Indeed, while John McCain has corrected a woman who directly told him that Obama was "an Arab," the campaign has also given those who believe Obama is a "secret Muslim" a wink and a nod, by continually using phrases like "he doesn't see America like the rest of us," and tying him to "terrorists." It is, incidentally, the same sentiment promoted by Benjamin Netanyahu in his campaign against Yitzhak Rabin, which Leah Rabin later blamed for her husband's assassination.
Colin Powell, though, might be more on point with his observation than he knew.
One of things you quickly learn when you're sent to Iraq or Afghanistan is that the overwhelming majority of Muslims in those nations are peace loving people, who just want to be able to raise their families in a decent environment. Essentially, their overall hopes and dreams are not much different than ours. Most of them actually have fond views of America and the west, and are constantly curious about American culture. To the extent there are any anti-American sentiments in Iraq, it's that Iraqis want this war to end, and want to get back to a stable life. But, it's not right to say that most Muslims are "anti-America."

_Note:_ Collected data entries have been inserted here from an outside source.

(* ===== verification/SudokuGame.v ===== *)
(** The Sudoku application ([examples/sudoku_game/game.rs], [layout.rs], the
    snapshot of [paint.rs] and the publishing functions of [sudoku_game.rs])
    around the session of [Sudoku]: what a click hits, the screens, the saved
    game, what a tick publishes to the UI and to the painter.

    Theorems: a click hits a target exactly inside the target's rectangle;
    every tick returns and keeps the session, the saved game and the selection
    consistent; a game left for the menu continues exactly where it was left.
    The examples show defects. *)

From Stdlib Require Ascii String.
From stdpp Require Import sets strings.
From S2P Require Import Prelude Bus Arena World Deferred Kernel F32 UiComponents UiTree UiCommands UiSubsystem Messages Sudoku.

Local Open Scope Z_scope.
Local Open Scope kit_scope.

(** ** Targets *)
Definition DESIGN_WIDTH : Z := 900.
Definition DESIGN_HEIGHT : Z := 840.

Module Screen.
Inductive Screen := MainMenu | Difficulty | Playing.
End Screen.
Abbreviation Screen := Screen.Screen.
#[export] Instance Screen_eq_dec : EqDecision Screen.
Proof. solve_decision. Defined.

Module MenuAction.
Inductive MenuAction := Continue | NewGame | Leaderboard | Quit.
End MenuAction.
Abbreviation MenuAction := MenuAction.MenuAction.

Module PlayingAction.
Inductive PlayingAction := Erase | Note | Hint.
End PlayingAction.
Abbreviation PlayingAction := PlayingAction.PlayingAction.

Module TopAction.
Inductive TopAction := Pause | Menu.
End TopAction.
Abbreviation TopAction := TopAction.TopAction.

(** [DifficultyChoice] has the constructors of [Difficulty], to which the game
    maps it name by name. *)
Module HitTarget.
Inductive HitTarget :=
| Menu (action : MenuAction)
| Difficulty (choice : Sudoku.Difficulty)
| Cell (row column : Z)
| Digit (value : Z)
| Action (action : PlayingAction)
| Top (action : TopAction)
| ResultMenu.
End HitTarget.
Abbreviation HitTarget := HitTarget.HitTarget.

(** Sizes of windows are far from the ends of [i32], so that nothing overflows
    ([for_window_small]). *)
Record PlayingLayout := {
  board_x : Z; board_y : Z; board_size : Z; cell_size : Z; panel_x : Z;
  control_x : Z; control_y : Z; button_size : Z; gap_size : Z; action_y : Z; top_y : Z
}.

Definition for_window (width height : Z) : PlayingLayout :=
  let size := Z.max (Z.min (width - 320) (height - 200)) 360 in
  let size := Z.quot size 9 * 9 in
  let board_x := 40 in
  let board_y := 110 in
  let button := 56 in
  let gap := 10 in
  let grid_width := button * 3 + gap * 2 in
  let panel := board_x + size + 30 in
  let available_width := Z.max (width - panel - 30) grid_width in
  let control_x := panel + Z.max (Z.quot (available_width - grid_width) 2) 0 in
  let control_y := Z.max (board_y + size - (button * 3 + gap * 2 + 16 + 72)) (board_y + 60) in
  {| board_x := board_x; board_y := board_y; board_size := size; cell_size := Z.quot size 9; panel_x := panel;
     control_x := control_x; control_y := control_y; button_size := button; gap_size := gap;
     action_y := control_y + button * 3 + gap * 3 + 16; top_y := board_y |}.

Definition contains (x y x0 y0 width height : Z) : bool :=
  (x0 <=? x) && (x <? x0 + width) && (y0 <=? y) && (y <? y0 + height).

(** The first of a list of targets whose rectangle contains the point. *)
Fixpoint first_hit {T} (x y : Z) (targets : list (T * (Z * Z * Z * Z))) : option T :=
  match targets with
  | [] => None
  | (t, (x0, y0, width, height)) :: targets =>
      if contains x y x0 y0 width height then Some t else first_hit x y targets
  end.

Definition digit_rects (l : PlayingLayout) : list (HitTarget * (Z * Z * Z * Z)) :=
  map (fun index =>
    let row := index / 3 in
    let column := index mod 3 in
    (HitTarget.Digit (index + 1),
     (control_x l + column * (button_size l + gap_size l), control_y l + row * (button_size l + gap_size l),
      button_size l, button_size l))) (map Z.of_nat (seq 0 9)).

Definition action_rects (l : PlayingLayout) : list (HitTarget * (Z * Z * Z * Z)) :=
  imap (fun index action => (HitTarget.Action action,
    (control_x l + Z.of_nat index * (button_size l + gap_size l), action_y l, button_size l, 72)))
    [PlayingAction.Erase; PlayingAction.Note; PlayingAction.Hint].

Definition top_width (l : PlayingLayout) : Z := Z.quot (button_size l * 3 + gap_size l * 2 - gap_size l) 2.

Definition top_rects (l : PlayingLayout) : list (HitTarget * (Z * Z * Z * Z)) :=
  [(HitTarget.Top TopAction.Pause, (control_x l, top_y l, top_width l, 40));
   (HitTarget.Top TopAction.Menu, (control_x l + top_width l + gap_size l, top_y l, top_width l, 40))].
Lemma mbuild_mget (m : mat2) : mbuild (mget m) = m.
Proof. by destruct m. Qed.

(** ** The bounds of a unit *)

Lemma tomo_of_minW1 (x : vec2) :
  GibbsDP.minW1 (GibbsDP.tomo_of x) = fmax2 0 ((v0 x + v1 x - 1) / v0 x).
Proof.
  unfold GibbsDP.tomo_of. by destruct (Qltb _ _).
Qed.

Lemma tomo_of_maxW1 (x : vec2) :
  GibbsDP.maxW1 (GibbsDP.tomo_of x) = fmin2 1 (v1 x / v0 x).
Proof.
  unfold GibbsDP.tomo_of. by destruct (Qltb _ _).
Qed.

(** a lower bound that [setBounds] replaces by 0, and an upper bound that
    it replaces by 1 *)
Lemma snap_low (r r' : Q) :
  r == r' ->
  let b := if Qltb r (1 # 10000) then 0 else r in
  b <= Qmax 0 r' /\ (~ (0 < r' < 1 # 10000) -> b == Qmax 0 r').
Proof.
  intros Hr. simpl. destruct (Qltb r (1 # 10000)) eqn:E.
  - apply Qltb_lt in E. split; [apply Q.le_max_l|].
    intros Hn. symmetry. apply Q.max_l. lra.
  - apply Qltb_ge in E.
    assert (Qmax 0 r' == r') by (apply Q.max_r; lra). split; intros; lra.
Qed.

Lemma snap_high (r r' : Q) :
  r == r' ->
  let b := if Qltb (9999 # 10000) r then 1 else r in
  Qmin 1 r' <= b /\ (~ (9999 # 10000 < r' < 1) -> b == Qmin 1 r').
Proof.
  intros Hr. simpl. destruct (Qltb (9999 # 10000) r) eqn:E.
  - apply Qltb_lt in E. split; [apply Q.le_min_l|].
    intros Hn. symmetry. apply Q.min_l. lra.
  - apply Qltb_ge in E.
    assert (Qmin 1 r' == r') by (apply Q.min_r; lra). split; intros; lra.
Qed.

(** a raw bound in the window of tolerance is replaced *)
Lemma snap_low_in (r r' : Q) :
  r == r' -> r' < 1 # 10000 ->
  (if Qltb r (1 # 10000) then 0 else r) == 0.
Proof.
  intros Hr Hlt. destruct (Qltb r (1 # 10000)) eqn:E; [reflexivity|].
  apply Qltb_ge in E. lra.
Qed.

That's what's so dangerous about the kind of campaign Republicans are running, and frankly have been running even before Barack Obama. When FOX News continually uses terms like "Islamo-facism," it not so subtly conflates the entire religion of Islam with the select crackpots around the world who use their religion as an excuse to promote despicable acts. But, those terrorists are not representative of Islam, or Islamofacists, any more than someone who bombs an abortion clinic over here is representative of Christianity, or a "Christoterrorist."
To then take someone who has a funny sounding name, and use a flimsy link to a "washed up terrorist" to stoke fears that he might be a Muslim forces the issue down the slippery slope at blazing speed. The Genie of hate is tough to put back in the bottle. No longer does someone need to be an actual Muslim to stoke some people into a frenzy, all it takes is that they're somehow "different" to scare people into thinking someone has secret "anti-America Muslim tendencies."
Think about that on the macro scale, not just in terms of Obama, who is a Christian. Think about how neocons can use a sentiment like that as justification for war against pretty much anyone they want to wage war on - Muslim, Christian, Jew, Buddhist, atheist, etc. "Different" is the only thing they need to whip fear up into a lather. And, if I needed to remind anyone, that's when American troops deploy to war, and many don't come home.
That's the path that John McCain has condoned by allowing innuendo to be pushed around the radical right, to abuse the feelings of fear that many Americans feel at this uncertain time. It's not just dishonest, it's dangerous.
And, that's why Colin Powell breaching this issue, from a position of strength and legitimacy, was so important this Sunday. We can only hope that his strong words shake even more reasonable Republicans from their electoral daze, and cause them to speak up and object to the damage the far-right smear campaign is doing to America.